(** ** Price history *)



(** Price-history rows are never rewritten.  Across any authenticated
    request, a row that exists either stays exactly as it was, or is
    gone together with the item it belonged to. *)
Theorem price_history_rows_are_immutable
    endpoint current_user utcnow db k entry :
  price_history db !! k = Some entry →
  price_history (serve endpoint current_user utcnow db).2 !! k = Some entry
  ∨ (price_history (serve endpoint current_user utcnow db).2 !! k = None
     ∧ wishlist_items (serve endpoint current_user utcnow db).2
         !! PriceHistory.wishlist_item_id entry = None).
Proof.
  intros Hentry.
  destruct (serve endpoint current_user utcnow db) as [[r|e] db'] eqn:Hrun;
    simpl; [|apply serve_Raise_unchanged in Hrun as ->; by left].
  destruct endpoint; cbn [serve] in Hrun;
    apply respond_Ok in Hrun as (a & Hrun & ->).
  all: try (assert (db' = db) as -> by read_only Hrun; by left).
  - apply create_collection_Ok in Hrun as (_&_&_&->). by left.
  - apply update_collection_Ok in Hrun as (?&?&_&_&_&->). by left.
  - apply delete_collection_Ok in Hrun as (_&_&->).
    destruct (decide (entry_in_collection collection_id db entry)) as [Hin|Hout].
    + right. split.
      * simpl. apply map_lookup_filter_None. right.
        intros entry' Hentry'. simpl. naive_solver.
      * simpl. apply map_lookup_filter_None.
        unfold entry_in_collection in Hin.
        destruct (wishlist_items db !! _) as [item|]; [|by left].
        right. intros item' [= <-]. simpl. naive_solver.
    + left. simpl. by apply map_lookup_filter_Some.
  - apply set_default_collection_Ok in Hrun as (?&_&_&_&->). by left.
  - apply create_wishlist_item_Ok in Hrun as (_&_&_&_&_&_&_&->).
    left. simpl. rewrite lookup_insert_ne; [done|].
    intros <-. by rewrite next_id_fresh in Hentry.
  - apply update_wishlist_item_Ok in Hrun as (?&?&_&_&_&_&->). by left.
  - apply delete_wishlist_item_Ok in Hrun as (_&->).
    destruct (decide (PriceHistory.wishlist_item_id entry = item_id))
      as [Hin|Hout].
    + right. split.
      * simpl. apply map_lookup_filter_None. right.
        intros entry' Hentry'. simpl. naive_solver.
      * simpl. rewrite Hin. apply lookup_delete_eq.
    + left. simpl. by apply map_lookup_filter_Some.
  - apply create_price_history_entry_Ok in Hrun as (_&->&->).
    left. simpl. rewrite lookup_insert_ne; [done|].
    intros <-. by rewrite next_id_fresh in Hentry.
Qed.

Lemma price_history_rows_are_immutable_witness :
  price_history
    (serve (PUT_wishlist_item 1
              {| update_title := Omitted; update_product_url := Omitted;
                 update_current_price := Given (Some 800);
                 update_collection_id := Omitted |})
           Sample.alice Sample.utcnow Sample.with_items).2 !! 1
  = Some (PriceHistory.mk 1 1000 1700000002).
Proof.
  destruct (price_history_rows_are_immutable
              (PUT_wishlist_item 1
                 {| update_title := Omitted; update_product_url := Omitted;
                    update_current_price := Given (Some 800);
                    update_collection_id := Omitted |})
              Sample.alice Sample.utcnow Sample.with_items 1
              (PriceHistory.mk 1 1000 1700000002))
    as [Hkept|[_ Hgone]].
  - vm_compute. reflexivity.
  - exact Hkept.
  - vm_compute in Hgone. discriminate Hgone.
Defined.

(** References never dangle in the databases the API can reach,
    though the engine is not asked to enforce them: every
    price-history row belongs to an item that exists, every collection
    to a user that exists, and no two users share an email. *)
Theorem stored_references_never_dangle pwd_context db :
  reachable pwd_context db →
  (∀ k entry, price_history db !! k = Some entry →
              is_Some (wishlist_items db
                         !! PriceHistory.wishlist_item_id entry))
  ∧ (∀ k c, wishlist_collections db !! k = Some c →
            is_Some (users db !! WishlistCollection.user_id c))
  ∧ (∀ i j u v, users db !! i = Some u → users db !! j = Some v →
                User.email u = User.email v → i = j).
Proof.
  intros Hreach.
  pose proof (reachable_invariants _ _ Hreach) as (_ & Hph & Hcoll).
  pose proof (reachable_unique_emails _ _ Hreach) as Huniq.
  split_and!; done.
Qed.

Lemma stored_references_never_dangle_witness :
  ∃ entry,
    price_history Sample.with_items !! 1 = Some entry
    ∧ is_Some (wishlist_items Sample.with_items
                 !! PriceHistory.wishlist_item_id entry).
Proof.
  destruct (stored_references_never_dangle Sample.pwd_context
              Sample.with_items) as (Hph & _).
  - apply sample_with_items_reachable.
  - destruct (price_history Sample.with_items !! 1) as [entry|] eqn:Hentry.
    + exists entry. split; [reflexivity|]. exact (Hph 1 entry Hentry).
    + vm_compute in Hentry. discriminate.
Defined.

(** ** Moving and re-saving an item *)




(** * ConvoAI service: agent invitation and removal

    A shallow embedding of the [convoai] package of convo-ai-go-server
    (convoai-types.go, convoai-utils.go and the three files joined to it:
    the invite handler, the remove handler and the gin route handlers),
    with the theorems that relate it to its specification.

    Go strings are byte sequences: they are Rocq [string]s, one [ascii] per
    byte, and [len] is [String.length].  A [float64] is a primitive binary64
    float.  A [(T, error)] result is an [Outcome]; an [error] is the text
    [err.Error()] yields. *)

From Stdlib Require Import ZArith Ascii String Floats.PrimFloat.
From stdpp Require Import base option list strings gmap pretty.
(** Unfolds the effect layer down to functions on worlds. *)
Ltac run_effects :=
  unfold mbind, M_bind, mret, M_ret, lift, raise, emit; simpl.


Section PipelineFacts.

Context {AI page : Type}.
Variable generate_content :
  AI -> pystr -> list pyval -> outcome (option pystr) * AI.
Variable fitz_open : list byte -> outcome (list page).
Variable get_text : page -> pystr.
Variable json_loads : pystr -> outcome pyval.
Variable console_write : pystr -> outcome unit.
Variable encoder_error : pyval -> option pyexn.

Implicit Types w : world AI.
Implicit Types req : request.
Implicit Types e : pyexn.
Implicit Types d : gmap pystr pyval.

(** *** Extraction *)

Lemma pdf_to_text_run (fs : file_stream) w :
  pdf_to_text fitz_open get_text fs w
  = (match fitz_open (buffer fs) with
     | Raise e => Raise e
     | Return doc => Return (pages_text get_text doc)
     end,
     World (ai w) (log w ++ [EvOpenPdf (buffer fs)])).
Proof.
  unfold pdf_to_text, open_pdf. run_effects. rewrite drop_0.
  destruct (fitz_open (buffer fs)); reflexivity.
Qed.

(** *** The console and the encoder *)

Lemma refused_app (p1 p2 : list pystr) :
  refused console_write (p1 ++ p2)
  = match refused console_write p1 with
    | Some e => Some e
    | None => refused console_write p2
    end.
Proof.
  induction p1 as [|p p1 IH]; simpl; [done|].
  by destruct (console_write p).
Qed.

Lemma accepted_app (p1 p2 : list pystr) :
  accepted console_write (p1 ++ p2)
  = accepted console_write p1
    ++ match refused console_write p1 with
       | Some _ => []
       | None => accepted console_write p2
       end.
Proof.
  induction p1 as [|p p1 IH]; simpl; [done|].
  destruct (console_write p); [done|]. by rewrite IH.
Qed.

Lemma write_run (s : pystr) w :
  write console_write s w
  = match console_write s with
    | Raise e => (Raise e, w)
    | Return _ => (Return tt, World (ai w) (log w ++ [EvWrite s]))
    end.
Proof. unfold write. by destruct (console_write s). Qed.
(** * oasis-jsbridge: argument handling of the Java <-> JavaScript bridge

    A shallow embedding of
    - [Parameter.kt]            (reflection side: [Parameter])
    - [JavaMethod.cpp]          (JS -> Java calls, Duktape and QuickJS variants)
    - [JavaScriptMethod.cpp]    (Java -> JS calls, Duktape and QuickJS variants)
    - [JavaScriptObject.cpp]    (registration of a proxied JS object)
    together with the properties of these functions that the design
    document states. *)

From Stdlib Require Import ZArith Lia DecimalString.
From stdpp Require Import base option list strings gmap.

Local Open Scope string_scope.
Local Open Scope list_scope.
#[local] Set Warnings "-register-all".

(** ** Outcomes of fallible code

    Both the Kotlin and the C++ code signal failure by throwing.  A
    computation that may throw an [E] returns an [Outcome E A]. *)

Inductive Outcome (E A : Type) : Type :=
| Returns (a : A)
| Throws (e : E).
Arguments Returns {E A} a.
Arguments Throws {E A} e.

Definition obind {E A B} (c : Outcome E A) (k : A -> Outcome E B) : Outcome E B :=
  match c with
  | Returns a => k a
  | Throws e => Throws e
  end.

Definition omap {E A B} (f : A -> B) (c : Outcome E A) : Outcome E B :=
  obind c (fun a => Returns (f a)).

(** [try c catch (t: Throwable) { h t }] *)
Definition ocatch {E A} (c : Outcome E A) (h : E -> Outcome E A) : Outcome E A :=
  match c with
  | Returns a => Returns a
  | Throws e => h e
  end.
Lemma undeclared_parameter_fails_witness :
  parameters_get nat (fun _ map => Ok map) (fun map => Ok map)
    (fun _ _ => Ok 0) []
    (mkProgram TestingProgram
       [(mkModule "m" [ConstStatement "A" (Builtin IntType None);
                       FuncStatement "main" [] [Builtin BoolType None]], true)])
    "B"
  = Throw InternalError "invalid param name 'B'".
Proof.
  apply (proj1 (undeclared_parameter_fails nat
                  (fun _ map => Ok map) (fun map => Ok map) (fun _ _ => Ok 0)
                  "B" _ [])
           [("A", Builtin IntType None)]); reflexivity.
Defined.

End Params.

(** * IR of struct statements *)

Module Structs.
Import Types IRText Entry.

#[local] Arguments String.append _ _ : simpl nomatch.

(** A [DataField] with its evaluated type. *)

Record DataField : Type := mkDataField {
  field_name : string;
  field_type : Ty
}.

(** A struct statement: its path, its fields, whether the automatic method
    [copy] is used ([#usedAutoMethods.has("copy")]), and the entries that
    [this.#impl.toIR(map)] sets, in the order in which it sets them. *)

Record StructStatement : Type := mkStructStatement {
  path : string;
  fields : list DataField;
  usesCopy : bool;
  impl : list (string * IR)
}.

(** [f.type instanceof BoolType]. *)

Definition isBool (f : DataField) : bool :=
  match field_type f with
  | Builtin BoolType _ => true
  | _ => false
  end.

(** [`${this.path}__${f.name.toString()}`]. *)

Definition getter_key (s : StructStatement) (f : DataField) : string :=
  path s +:+ "__" +:+ field_name f.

** EXERCISE PROMPT **
Search the records above for the string "IntType" and copy each line that holds it.

** SOLUTION TO THIS TASK **
       [(mkModule "m" [ConstStatement "A" (Builtin IntType None);
           [("A", Builtin IntType None)]); reflexivity.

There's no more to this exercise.